**Saved data entries**
BEGIN
(** The summaries of a batch that starts after [n] requests: each series
    costs two requests, the second of which is its fetch. *)
Fixpoint batch_summaries
         (fred_get_series : nat -> string -> string -> option string
                            -> Result Series)
         (start_date : string) (n : nat) (config : list (string * string))
  : list (string * string * Z * option string) :=
  match config with
  | [] => []
  | (_, series_id) :: rest =>
      attempt_summary series_id
                      (fred_get_series (S n) series_id start_date None)
      :: batch_summaries fred_get_series start_date (S (S n)) rest
  end.

(** The observations a derivation run reads, in the order it reads
    them. *)
Definition usrec_records (t : Tables) : list MarketData :=
  sort_by_date
    (filter (fun r => String.eqb (md_series_id r) "USREC") (market_data t)).

(** The periods the scan of a derivation run comes to look up, read off
    the records alone: one at each closing transition. *)
Fixpoint scan_candidates (records : list MarketData) (in_recession : bool)
                         (recession_start : option datetime)
  : list (datetime * option datetime * string) :=
  match records with
  | [] => []
  | record :: rest =>
      if PrimFloat.eqb (md_value record) 1%float && negb in_recession then
        scan_candidates rest true (Some (md_date record))
      else if PrimFloat.eqb (md_value record) 0%float && in_recession then
        match recession_start with
        | Some start =>
            (start, Some (md_date record), _get_recession_name start)
            :: scan_candidates rest false None
        | None => []
        end
      else
        scan_candidates rest in_recession recession_start
  end.

(** The two variables of the scan after the last record. *)
Fixpoint scan_state (records : list MarketData) (in_recession : bool)
                    (recession_start : option datetime)
  : bool * option datetime :=
  match records with
  | [] => (in_recession, recession_start)
  | record :: rest =>
      if PrimFloat.eqb (md_value record) 1%float && negb in_recession then
        scan_state rest true (Some (md_date record))
      else if PrimFloat.eqb (md_value record) 0%float && in_recession then
        scan_state rest false None
      else
        scan_state rest in_recession recession_start
  end.

(** The ongoing period, looked up after the scan. *)
Definition final_candidate (st : bool * option datetime)
  : list (datetime * option datetime * string) :=
  if fst st && is_some (snd st) then
    match snd st with
    | Some start => [(start, None, _get_recession_name start)]
    | None => []
    end
  else [].

Definition derived_periods (records : list MarketData)
  : list (datetime * option datetime * string) :=
  scan_candidates records false None
  ++ final_candidate (scan_state records false None).

(** The lookup of a run finds no interval with the start of [f]. *)
Definition is_unrecorded (rows : list RecessionPeriod)
                         (f : datetime * option datetime * string) : bool :=
  negb (is_some (find (starts_at (fst (fst f))) rows)).

(** The order of two dates, as [order_by] and the comparisons of the
    filters see it. *)
Definition dt_lex_le (a b : datetime) : Prop :=
  year a < year b
  \/ (year a = year b
      /\ (month a < month b
          \/ (month a = month b
              /\ (day a < day b
                  \/ (day a = day b /\ micros a <= micros b))))).

Definition date_ordered (r1 r2 : MarketData) : Prop :=
  dt_leb (md_date r1) (md_date r2) = true.

(** An interval as a run derives it from the records it read: it starts
    on the date of an observation of value 1, carries the name of its
    start, and when it is closed it ends on the date of an observation of
    value 0 that is not before its start. *)
Definition well_derived (records : list MarketData) (p : RecessionPeriod)
  : Prop :=
  (exists r, In r records /\ md_date r = rp_start_date p
             /\ PrimFloat.eqb (md_value r) 1%float = true)
  /\ rp_name p = _get_recession_name (rp_start_date p)
  /\ match rp_end_date p with
     | Some e =>
         (exists r, In r records /\ md_date r = e
                    /\ PrimFloat.eqb (md_value r) 0%float = true)
         /\ dt_leb (rp_start_date p) e = true
     | None => True
     end.

(** The start the scan holds while it is inside a recession. *)
Definition pending_start (in_recession : bool)
                         (recession_start : option datetime)
  : list datetime :=
  if in_recession then
    match recession_start with Some s => [s] | None => [] end
  else [].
END
**WHAT YOU ARE ASKED TO DO**
Copy exactly the lines from the top of the entries through the line with "(S n)) rest" in it, please, keeping both ends and adding nothing.

**RESULT OF THE TASK**
(** The summaries of a batch that starts after [n] requests: each series
    costs two requests, the second of which is its fetch. *)
Fixpoint batch_summaries
         (fred_get_series : nat -> string -> string -> option string
                            -> Result Series)
         (start_date : string) (n : nat) (config : list (string * string))
  : list (string * string * Z * option string) :=
  match config with
  | [] => []
  | (_, series_id) :: rest =>
      attempt_summary series_id
                      (fred_get_series (S n) series_id start_date None)
      :: batch_summaries fred_get_series start_date (S (S n)) rest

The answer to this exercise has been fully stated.